L’État algérien a engrangé plus de 9 000 milliards de DA de recettes en 2023, dopé par la fiscalité pétrolière. Mais près d’un tiers des crédits votés n’ont jamais été dépensés. C’est ce qui ressort du projet de loi de règlement budgétaire présenté ce lundi par le ministre des Finances, Abdelkarim Bouzred, devant la commission des finances de l’Assemblée nationale (APN).
Les recettes effectivement encaissées ont dépassé 9 017 milliards de DA, en hausse de 24 % par rapport à 2022. L’essentiel provient de la fiscalité (7 396 milliards de DA), dont plus de la moitié, soit 3 856 milliards, est tirée de la fiscalité pétrolière. Les revenus du patrimoine de l’État ne représentent que 86 milliards, une part négligeable. En face, les charges budgétaires ont atteint 10 592 milliards de DA (+0,93 % sur un an), réparties entre transferts sociaux (3 340 milliards), salaires des fonctionnaires (3 213 milliards) et investissement (1 188 milliards).
L’ambition était ailleurs
L’année 2023 avait pourtant commencé sous le signe de l’expansion. En cours d’exercice, le gouvernement avait fait voter une loi de finances complémentaire (LFC) ambitieuse, portant les prévisions de dépenses à plus de 14 700 milliards de DA. Cette rallonge budgétaire visait des priorités stratégiques. L’on citera entre autres, la revalorisation des salaires des fonctionnaires, les projets ferroviaires comme la ligne Béchar- Tindouf, ou encore la lutte contre le stress hydrique via les stations de dessalement.
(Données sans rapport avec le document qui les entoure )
(* ===== verification/RedoFacts.v ===== *)
(** * Redo logs: a single word, and the order of merged entries

    An operation that sets one word of the pool is applied at once, by one store
    of eight bytes, without the persistent log. *)
From stdpp Require Import base list strings.
From S2P Require Import Prelude Pmem PmemFacts Ulog UlogFacts Memops UndoFacts.
Open Scope Z_scope.
#[local] Set Default Proof Using "Type".

Implicit Types (s : pm) (c : operation_context).

Section redo.
Context (Realloc : Z → Z → M pm Z) (vecq_room : vecq → bool) (garbage : Z).
Context (ulog_free : Z → M pm unit) (logs entries : nat).

(** The entry in the transient copy of the log. *)
Definition shadow_entry c : Z := ulog_data (log_ulog (pshadow_ops c)).
Record word_loaded s c (ptr v : Z) : Prop := {
  wl_type : type c = LOG_TYPE_REDO;
  wl_progress : in_progress c = true;
  wl_offset : log_offset (pshadow_ops c) = sizeof_entry_val;
  wl_word : le64 (bytes s) (shadow_entry c) = ptr - base (p_ops c);
  wl_value : le64 (bytes s) (shadow_entry c + 8) = v;
  wl_transient : log_offset (transient_ops c) = 0;
  wl_room : base (p_ops c) ≤ ptr < base (p_ops c) + 2 ^ 61;
}.
(** What an operation with a single word leaves of the context. *)
Definition kept_context c := (type c, p_ops c, ulog c, ulog_base_nbytes c, ulog_capacity c, next c,
                              log_capacity (pshadow_ops c), log_ulog (pshadow_ops c)).

Lemma set_word o : 0 ≤ o < 2 ^ 61 → Z.land o ULOG_OPERATION_MASK = ULOG_OPERATION_SET ∧ Z.land o ULOG_OFFSET_MASK = o.
Proof.
  intros Ho. split.
  - change ULOG_OPERATION_MASK with (Z.shiftl 7 61). change ULOG_OPERATION_SET with 0. apply Z.bits_inj'. intros n Hn.
    rewrite Z.land_spec, Z.bits_0, Z.shiftl_spec by done. destruct (decide (n < 61)).
    + by rewrite (Z.testbit_neg_r 7), andb_false_r by lia.
    + replace o with (o `mod` 2 ^ 61) by (by apply Z.mod_small). by rewrite Z.mod_pow2_bits_high by lia.
  - change ULOG_OFFSET_MASK with (Z.ones 61). rewrite Z.land_ones by done. by apply Z.mod_small.
Qed.
Lemma word_type s e o : 0 ≤ o < 2 ^ 61 → le64 (bytes s) e = o → ulog_entry_type e s = Ok ULOG_OPERATION_SET s.
Proof. intros Ho He. unfold ulog_entry_type. rewrite (bind_Ok _ _ _ _ _ (rd64_Ok s e)), He. by destruct (set_word o Ho) as [-> _]. Qed.
Lemma word_offset s e o : 0 ≤ o < 2 ^ 61 → le64 (bytes s) e = o → ulog_entry_offset e s = Ok o s.
Proof. intros Ho He. unfold ulog_entry_offset. rewrite (bind_Ok _ _ _ _ _ (rd64_Ok s e)), He. by destruct (set_word o Ho) as [_ ->]. Qed.

(** Adding the word to an operation that has just been started. *)
Lemma add_word s c ptr v :
  type c = LOG_TYPE_REDO → log_capacity (pshadow_ops c) ≠ 64 → base (p_ops c) ≤ ptr < base (p_ops c) + 2 ^ 61 →
  off_is_valid (p_ops c) (ptr - base (p_ops c)) = true → 0 ≤ v < U64 →
  ∃ l s' c', operation_add_entry Realloc vecq_room garbage ptr v ULOG_OPERATION_SET (s, set_progress true (reset c)) = Ok 0 (s', c') ∧
    length l = 24%nat ∧ s' = Pm (store_bytes (bytes s) (shadow_entry c) l) (PWrite (shadow_entry c) l false :: events s) ∧ word_loaded s' c' ptr v ∧ kept_context c' = kept_context c.
Proof.
  intros Hty Hcap Hptr Hvalid Hv. set (b := base (p_ops c)) in *. set (c0 := set_progress true (reset c)).
  assert (u64 (ptr - b) = ptr - b) as Hu by (apply u64_small; unfold U64; lia).
  unfold operation_add_entry. rewrite (bind_Ok _ _ _ _ _ (ctx_Ok _ s c0)). change (p_ops c0) with (p_ops c). fold b. rewrite Hu, Hvalid.
  unfold operation_add_typed_entry. erewrite bind_Ok.
  2: { unfold grow_log, oplog. rewrite (bind_Ok _ _ _ _ _ (ctx_Ok _ s c0)). cbn [c0 set_progress reset set_total set_curr set_merge set_log pshadow_ops log_offset log_capacity].
       rewrite (proj2 (Z.eqb_neq _ _)) by (unfold CACHELINE_SIZE; lia). reflexivity. }
  cbn [Z.eqb negb]. rewrite bool_decide_true by done. erewrite (bind_Ok (operation_try_merge_entry _ _ _)) by reflexivity.
  cbn [Z.eqb negb]. unfold oplog. rewrite (bind_Ok _ _ _ _ _ (ctx_Ok _ s c0)), (bind_Ok _ _ _ _ _ (ctx_Ok _ s c0)).
  set (l := to_le 8 (ptr - b) ++ to_le 8 v ++ to_le 8 0). set (e := shadow_entry c).
  set (s1 := Pm (store_bytes (bytes s) e l) (PWrite e l false :: events s)).
  assert (ulog_entry_val_create (log_ulog (pshadow_ops c0)) (log_offset (pshadow_ops c0)) ptr v ULOG_OPERATION_SET (s_ops c0) s = Ok e s1) as Hcreate.
  { unfold ulog_entry_val_create. change (base (s_ops c0)) with b. rewrite Hu. change ULOG_OPERATION_SET with 0.
    rewrite Z.lor_0_r. change (log_offset (pshadow_ops c0)) with 0. rewrite Z.add_0_r. reflexivity. }
  rewrite (bind_Ok _ _ _ _ _ (on_pm_Ok _ _ _ _ _ Hcreate)). cbn [when].
  assert (le64 (bytes s1) e = ptr - b ∧ le64 (bytes s1) (e + 8) = v) as [Hw1 Hw2].
  { cbn [s1 bytes]. split; apply le64_load; [unfold U64; lia| |done|].
    - rewrite <-(Z.add_0_r e) at 2. apply (load_store_part _ _ l [] (to_le 8 (ptr - b)) (to_le 8 v ++ to_le 8 0)). done.
    - apply (load_store_part _ _ l (to_le 8 (ptr - b)) (to_le 8 v) (to_le 8 0)). done. }
  assert (∀ c', on_pm (ulog_entry_size e) (s1, c') = Ok sizeof_entry_val (s1, c')) as Hsize.
  { intros c'. apply on_pm_Ok. unfold ulog_entry_size. rewrite (bind_Ok _ _ _ _ _ (word_type s1 e (ptr - b) ltac:(lia) Hw1)). done. }
  unfold operation_merge_entry_add. erewrite bind_Ok.
  2: { rewrite (bind_Ok _ _ _ _ _ (ctx_Ok _ s1 c0)), update_Ok. reflexivity. }
  rewrite (bind_Ok _ _ _ _ _ (Hsize _)), (bind_Ok _ _ _ _ _ (update_Ok _ s1 _)).
  eexists l, s1, _. split; [reflexivity|]. split; [done|]. split; [done|]. split; [|done]. by split.
Qed.

(** The end of the operation stores the word. *)
Lemma finish_word s c ptr v :
  word_loaded s c ptr v →
  ∃ evs, operation_finish ulog_free logs entries (s, c)
    = Ok tt (Pm (store_bytes (bytes s) ptr (to_le 8 v)) (evs ++ PWrite ptr (to_le 8 v) false :: events s), set_progress false c) ∧
    evs = if persistent (p_ops c) then [PDrain; PFlush ptr 8] else [].
Proof.
  intros [Hty Hp Ho Hw Hv Ht Hr]. unfold operation_finish. rewrite (bind_Ok _ _ _ _ _ (ctx_Ok _ s c)), Hp. cbn [assert_].
  erewrite (bind_Ok (ret tt)) by reflexivity. rewrite (bind_Ok _ _ _ _ _ (update_Ok _ s c)), (bind_Ok _ _ _ _ _ (ctx_Ok id s _)).
  unfold id. set (c1 := set_progress false c). change (type c1) with (type c). change (pshadow_ops c1) with (pshadow_ops c).
  rewrite Hty, Ho, bool_decide_true by done. cbn [Z.eqb negb andb sizeof_entry_val]. set (e := shadow_entry c) in *. set (o := ptr - base (p_ops c)) in *.
  assert (0 ≤ o < 2 ^ 61) as Hor by (unfold o; lia).
  pose proof (word_type s e o Hor Hw) as Hety. pose proof (word_offset s e o Hor Hw) as Heoff.
  set (evs := if persistent (p_ops c) then [PDrain; PFlush ptr 8] else []).
  set (s1 := Pm (store_bytes (bytes s) ptr (to_le 8 v)) (evs ++ PWrite ptr (to_le 8 v) false :: events s)).
  assert (ulog_entry_apply e true (p_ops c) s = Ok tt s1) as Happly.
  { unfold ulog_entry_apply. rewrite (bind_Ok _ _ _ _ _ Hety), (bind_Ok _ _ _ _ _ Heoff).
    replace (base (p_ops c) + o) with ptr by (unfold o; lia). change (is_val ULOG_OPERATION_SET) with true. cbv iota.
    rewrite (bind_Ok _ _ _ _ _ (rd64_Ok s _)), Hv, (bind_Ok _ _ _ _ _ (rd64_Ok s _)). unfold s1, evs.
    unfold pmemops_persist, pmemops_xflush, pmemops_drain. destruct (persistent (p_ops c)); reflexivity. }
  exists evs. split; [|done]. fold s1. unfold operation_process. erewrite bind_Ok.
  2: { unfold process_single. rewrite (bind_Ok _ _ _ _ _ (ctx_Ok id s c1)). unfold id. cbv zeta. change (type c1) with (type c).
       change (pshadow_ops c1) with (pshadow_ops c). rewrite Hty, Ho, bool_decide_true by done. cbn [Z.eqb negb andb sizeof_entry_val Pos.eqb].
       fold (shadow_entry c). fold e. rewrite (bind_Ok _ _ _ _ _ (on_pm_Ok _ _ _ _ _ Hety)). change (is_val ULOG_OPERATION_SET) with true. cbv iota.
       rewrite (bind_Ok _ _ _ _ _ (on_pm_Ok _ _ _ _ _ Happly)). reflexivity. }
  rewrite (bind_Ok _ _ _ _ _ (ctx_Ok id s1 c1)). unfold id. change (type c1) with (type c). rewrite Hty, bool_decide_false by done.
  erewrite (bind_Ok (ret tt)) by reflexivity. change (transient_ops c1) with (transient_ops c). by rewrite Ht.
Qed.
End redo.

(** ** The order of merged entries

    [operation_try_merge_entry] looks for the latest entry of a word among the
    recent ones.  The macro it uses, [VECQ_FOREACH_REVERSE], goes through the
    slots of the queue's buffer and ignores where the queue begins.  Once the
    queue has wrapped, an older entry is found first. *)

Module MergeOrder.
(** A redo operation of a lane on a pool at 4096.  Its log of 640 bytes has one
    extension; its transient log has room for 124 entries, as it has after an
    earlier operation with many entries. *)
Definition redo_pool : pmem_ops := PmemOps 4096 true (λ _, true).
Definition redo_context : operation_context :=
  OpCtx LOG_TYPE_REDO redo_pool 0 0 0 0 8192 640 1280 [12288] true (OpLog 2048 0 1048576) (OpLog 1024 0 2097152) VECQ_EMPTY.
Definition redo_memory : mem :=
  store_bytes (store_bytes (store_bytes (store_bytes (λ _, 0) (ulog_capacity_at 8192) (to_le 8 640))
    (ulog_next_at 8192) (to_le 8 12288)) (ulog_capacity_at 16384) (to_le 8 640)) (ulog_capacity_at 1048576) (to_le 8 640).
Definition add_word (ptr value ty : Z) : M opst Z :=
  operation_add_entry (λ _ _, ret 0) (λ _, true) 0 ptr value ty.
(** 63 other words, then the word at [ptr]: set bit 0, clear bit 1, set bit 1. *)
Definition other_words : M opst unit :=
  for_each (seq 0 63) (λ i, add_word (65536 + 8 * Z.of_nat i) 7 ULOG_OPERATION_SET ;; ret tt).
Definition three_entries (ptr : Z) : M opst unit :=
  add_word ptr 1 ULOG_OPERATION_OR ;;
  add_word ptr (U64 - 3) ULOG_OPERATION_AND ;;
  add_word ptr 2 ULOG_OPERATION_OR ;;
  ret tt.
Definition final_word (c : M opst unit) (ptr : Z) : option Z :=
  match (c ;; operation_process 3 70) (Pm redo_memory [], redo_context) with
  | Ok _ (s, _) => Some (le64 (bytes s) ptr)
  | Abort _ _ => None
  end.

(** Alone, the three entries leave both bits set.  After 63 other entries the
    last one is merged into the first, and bit 1 is clear. *)
Theorem merge_order_lost :
  final_word (three_entries 131072) 131072 = Some 3 ∧
  final_word (other_words ;; three_entries 131072) 131072 = Some 1.
Proof. vm_compute. split; reflexivity. Qed.
End MergeOrder.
Mais le bilan final révèle un sérieux décalage. Malgré ces crédits supplémentaires et des recettes pétrolières au-delà des attentes, seuls 72 % des dépenses prévues ont été effectivement exécutées. Autrement dit, 28 % des fonds votés n’ont jamais quitté les caisses de l’État. Le ministre l’explique par l’entrée en vigueur du nouveau mode de gestion budgétaire par programmes, qui a généré “certaines insuffisances liées au manque de clarté des procédures pour les ordonnateurs”.
Sur le plan macroéconomique, la croissance a atteint 4,1 % en 2023, contre 3,6 % en 2022. Bouzred a enfin détaillé le nouveau cadre juridique qui oblige chaque ordonnateur à produire un rapport de priorités en amont du budget, puis un rapport de performance après exécution. Il assure que les gestionnaires “s’adaptent progressivement”. Mais l’exercice 2023 illustre, une fois de plus, la difficulté de l’appareil administratif à transformer les crédits votés en réalisations concrètes.